The task
Write out all the entries below without any change.

====== Input material ======

(** * Live message distribution of the chat backend

    A shallow embedding of the Go packages [models] (Connection, Hub),
    [websocket] (WebSocketHandler and its pumps), [grpc] (ChatServer) and
    [api] (Handler.SendMessage), and the properties of the registry, the
    room broadcast, the Redis bridge and the RPC gateway.

    Conventions.
    - A [*Connection] is a record of its immutable fields together with the
      address of its [Send] channel; the channel objects live in a heap
      ([heap]) so that closing or filling a channel is seen through every
      alias of the connection.
    - A Go panic (send on a closed channel, close of a closed or nil channel)
      is the result [None].
    - [uuid.New()], [time.Now()] and the outcome of the database and Redis
      calls are inputs of each handler (record [env]).
    - [encoding/json] is a collaborator: it is the class [JSON]. *)

From Stdlib Require Import ZArith.
From stdpp Require Import gmap strings list fin_maps.

Open Scope string_scope.

(** ** Wire records *)

(** [websocket.WSMessage]. [Type] is a keyword, hence [Type_]. *)
Module WSMessage.
Record t := mk {
  Type_ : string;
  UserID : string;
  Username : string;
  RoomID : string;
  Content : string;
  MessageID : string;
  Timestamp : Z;
  Metadata : gmap string string
}.
End WSMessage.

(** The protobuf message [pb.Message] of the RPC gateway. *)
Module pb.
Record Message := mkMessage {
  Id : string;
  UserId : string;
  Username : string;
  RoomId : string;
  Content : string;
  MessageType : string;
  Timestamp : Z;
  Metadata : gmap string string
}.

Record MessageResponse := mkResponse {
  Success : bool;
  MessageId : string;
  Error : string
}.
End pb.

(** The map literal [messageData] that both [SendMessage] handlers publish:
    its keys are "id", "user_id", "username", "room_id", "content",
    "message_type", "timestamp" and "metadata". *)
Module messageData.
Record t := mk {
  id : string;
  user_id : string;
  username : string;
  room_id : string;
  content : string;
  message_type : string;
  timestamp : Z;
  metadata : gmap string string
}.
End messageData.

(** [api.MessageRequest], as [Handler.SendMessage] reads it. *)
Module MessageRequest.
Record t := mk {
  RoomID : string;
  Content : string;
  MessageType : string;
  Metadata : gmap string string
}.
End MessageRequest.

(** [encoding/json], as the program uses it. [bytes] is the type of encoded
    data ([[]byte], a Redis payload); [Payload_string] is the conversion of
    a received payload to the Go string stored in a [pb.Message]. *)
Class JSON := {
  bytes : Type;
  json_Marshal_WSMessage : WSMessage.t -> option bytes;
  json_Marshal_messageData : messageData.t -> option bytes;
  json_Unmarshal_WSMessage : bytes -> option WSMessage.t;
  Payload_string : bytes -> string
}.

(** A symbolic codec: encoded data is the document it encodes. Decoding a
    [messageData] document into a [WSMessage] keeps the keys both have
    ("user_id", "username", "room_id", "content", "timestamp", "metadata")
    and leaves [Type] and [MessageID] at their zero value, since the
    document spells them "message_type" and "id". *)
Module Symbolic.
Inductive doc :=
| DocWS (m : WSMessage.t)
| DocData (d : messageData.t)
| DocMalformed (raw : string).

Definition unmarshal (b : doc) : option WSMessage.t :=
  match b with
  | DocWS m => Some m
  | DocData d =>
      Some (WSMessage.mk "" (messageData.user_id d) (messageData.username d)
              (messageData.room_id d) (messageData.content d) ""
              (messageData.timestamp d) (messageData.metadata d))
  | DocMalformed _ => None
  end.

Definition text (b : doc) : string :=
  match b with
  | DocWS m => WSMessage.Content m
  | DocData d => messageData.content d
  | DocMalformed raw => raw
  end.

Definition codec : JSON :=
  {| bytes := doc;
     json_Marshal_WSMessage := fun m => Some (DocWS m);
     json_Marshal_messageData := fun d => Some (DocData d);
     json_Unmarshal_WSMessage := unmarshal;
     Payload_string := text |}.
End Symbolic.

(** ** Package models *)

(** [models.Connection]: the fields set by [NewConnection], with [Send] the
    address of the connection's channel. *)
Module Connection.
Record t := mk {
  ID : string;
  UserID : string;
  Username : string;
  RoomID : string;
  Send : nat
}.

#[global] Instance eq_dec : EqDecision t.
Proof. solve_decision. Defined.
End Connection.

(** Statements the handlers execute on the database. *)
Inductive db_stmt :=
| INSERT_INTO_messages (id user_id username room_id content message_type : string)
    (timestamp : Z) (metadata : gmap string string)
| INSERT_INTO_room_members (room_id user_id : string)
| UPDATE_users_online (user_id : string)
| DELETE_FROM_room_members (room_id user_id : string).

(** What a handler reads from its environment during one call. An error is
    the text [%v] prints. [db_err2] is the outcome of the second statement
    of [handleJoinRoom]. *)
Record env := mkEnv {
  uuid_New : string;
  time_Now : Z;
  db_err : option string;
  db_err2 : option string;
  redis_err : option string
}.

Section ChatApp.
Context `{JSON}.

(** *** Channels *)

(** A buffered channel [chan []byte]. *)
Record chan := mkChan {
  cap : nat;
  buf : list bytes;
  closed : bool
}.

(** [make(chan []byte, n)] *)
Definition make_chan (n : nat) : chan := mkChan n [] false.

(** The outcome of [select { case ch <- v: ... default: ... }]. For a
    buffered channel the send case is ready when the buffer has room (a
    receiver that waits finds the buffer empty). *)
Inductive select_send :=
| Sent (ch' : chan)
| Default
| SendPanics.

(** The channel after [v] is queued, and after it is closed. *)
Definition pushed (ch : chan) (v : bytes) : chan :=
  mkChan (cap ch) (buf ch ++ [v]) false.

Definition shut (ch : chan) : chan := mkChan (cap ch) (buf ch) true.

Definition select_send_default (ch : chan) (v : bytes) : select_send :=
  if closed ch then SendPanics
  else if decide (length (buf ch) < cap ch) then Sent (pushed ch v)
       else Default.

======

Output for this task
(** * Live message distribution of the chat backend

    A shallow embedding of the Go packages [models] (Connection, Hub),
    [websocket] (WebSocketHandler and its pumps), [grpc] (ChatServer) and
    [api] (Handler.SendMessage), and the properties of the registry, the
    room broadcast, the Redis bridge and the RPC gateway.

    Conventions.
    - A [*Connection] is a record of its immutable fields together with the
      address of its [Send] channel; the channel objects live in a heap
      ([heap]) so that closing or filling a channel is seen through every
      alias of the connection.
    - A Go panic (send on a closed channel, close of a closed or nil channel)
      is the result [None].
    - [uuid.New()], [time.Now()] and the outcome of the database and Redis
      calls are inputs of each handler (record [env]).
    - [encoding/json] is a collaborator: it is the class [JSON]. *)

From Stdlib Require Import ZArith.
From stdpp Require Import gmap strings list fin_maps.

Open Scope string_scope.

(** ** Wire records *)

(** [websocket.WSMessage]. [Type] is a keyword, hence [Type_]. *)
Module WSMessage.
Record t := mk {
  Type_ : string;
  UserID : string;
  Username : string;
  RoomID : string;
  Content : string;
  MessageID : string;
  Timestamp : Z;
  Metadata : gmap string string
}.
End WSMessage.

(** The protobuf message [pb.Message] of the RPC gateway. *)
Module pb.
Record Message := mkMessage {
  Id : string;
  UserId : string;
  Username : string;
  RoomId : string;
  Content : string;
  MessageType : string;
  Timestamp : Z;
  Metadata : gmap string string
}.

Record MessageResponse := mkResponse {
  Success : bool;
  MessageId : string;
  Error : string
}.
End pb.

(** The map literal [messageData] that both [SendMessage] handlers publish:
    its keys are "id", "user_id", "username", "room_id", "content",
    "message_type", "timestamp" and "metadata". *)
Module messageData.
Record t := mk {
  id : string;
  user_id : string;
  username : string;
  room_id : string;
  content : string;
  message_type : string;
  timestamp : Z;
  metadata : gmap string string
}.
End messageData.

(** [api.MessageRequest], as [Handler.SendMessage] reads it. *)
Module MessageRequest.
Record t := mk {
  RoomID : string;
  Content : string;
  MessageType : string;
  Metadata : gmap string string
}.
End MessageRequest.

(** [encoding/json], as the program uses it. [bytes] is the type of encoded
    data ([[]byte], a Redis payload); [Payload_string] is the conversion of
    a received payload to the Go string stored in a [pb.Message]. *)
Class JSON := {
  bytes : Type;
  json_Marshal_WSMessage : WSMessage.t -> option bytes;
  json_Marshal_messageData : messageData.t -> option bytes;
  json_Unmarshal_WSMessage : bytes -> option WSMessage.t;
  Payload_string : bytes -> string
}.

(** A symbolic codec: encoded data is the document it encodes. Decoding a
    [messageData] document into a [WSMessage] keeps the keys both have
    ("user_id", "username", "room_id", "content", "timestamp", "metadata")
    and leaves [Type] and [MessageID] at their zero value, since the
    document spells them "message_type" and "id". *)
Module Symbolic.
Inductive doc :=
| DocWS (m : WSMessage.t)
| DocData (d : messageData.t)
| DocMalformed (raw : string).

Definition unmarshal (b : doc) : option WSMessage.t :=
  match b with
  | DocWS m => Some m
  | DocData d =>
      Some (WSMessage.mk "" (messageData.user_id d) (messageData.username d)
              (messageData.room_id d) (messageData.content d) ""
              (messageData.timestamp d) (messageData.metadata d))
  | DocMalformed _ => None
  end.

Definition text (b : doc) : string :=
  match b with
  | DocWS m => WSMessage.Content m
  | DocData d => messageData.content d
  | DocMalformed raw => raw
  end.

Definition codec : JSON :=
  {| bytes := doc;
     json_Marshal_WSMessage := fun m => Some (DocWS m);
     json_Marshal_messageData := fun d => Some (DocData d);
     json_Unmarshal_WSMessage := unmarshal;
     Payload_string := text |}.
End Symbolic.

(** ** Package models *)

(** [models.Connection]: the fields set by [NewConnection], with [Send] the
    address of the connection's channel. *)
Module Connection.
Record t := mk {
  ID : string;
  UserID : string;
  Username : string;
  RoomID : string;
  Send : nat
}.

#[global] Instance eq_dec : EqDecision t.
Proof. solve_decision. Defined.
End Connection.

(** Statements the handlers execute on the database. *)
Inductive db_stmt :=
| INSERT_INTO_messages (id user_id username room_id content message_type : string)
    (timestamp : Z) (metadata : gmap string string)
| INSERT_INTO_room_members (room_id user_id : string)
| UPDATE_users_online (user_id : string)
| DELETE_FROM_room_members (room_id user_id : string).

(** What a handler reads from its environment during one call. An error is
    the text [%v] prints. [db_err2] is the outcome of the second statement
    of [handleJoinRoom]. *)
Record env := mkEnv {
  uuid_New : string;
  time_Now : Z;
  db_err : option string;
  db_err2 : option string;
  redis_err : option string
}.

Section ChatApp.
Context `{JSON}.

(** *** Channels *)

(** A buffered channel [chan []byte]. *)
Record chan := mkChan {
  cap : nat;
  buf : list bytes;
  closed : bool
}.

(** [make(chan []byte, n)] *)
Definition make_chan (n : nat) : chan := mkChan n [] false.

(** The outcome of [select { case ch <- v: ... default: ... }]. For a
    buffered channel the send case is ready when the buffer has room (a
    receiver that waits finds the buffer empty). *)
Inductive select_send :=
| Sent (ch' : chan)
| Default
| SendPanics.

(** The channel after [v] is queued, and after it is closed. *)
Definition pushed (ch : chan) (v : bytes) : chan :=
  mkChan (cap ch) (buf ch ++ [v]) false.

Definition shut (ch : chan) : chan := mkChan (cap ch) (buf ch) true.

Definition select_send_default (ch : chan) (v : bytes) : select_send :=
  if closed ch then SendPanics
  else if decide (length (buf ch) < cap ch) then Sent (pushed ch v)
       else Default.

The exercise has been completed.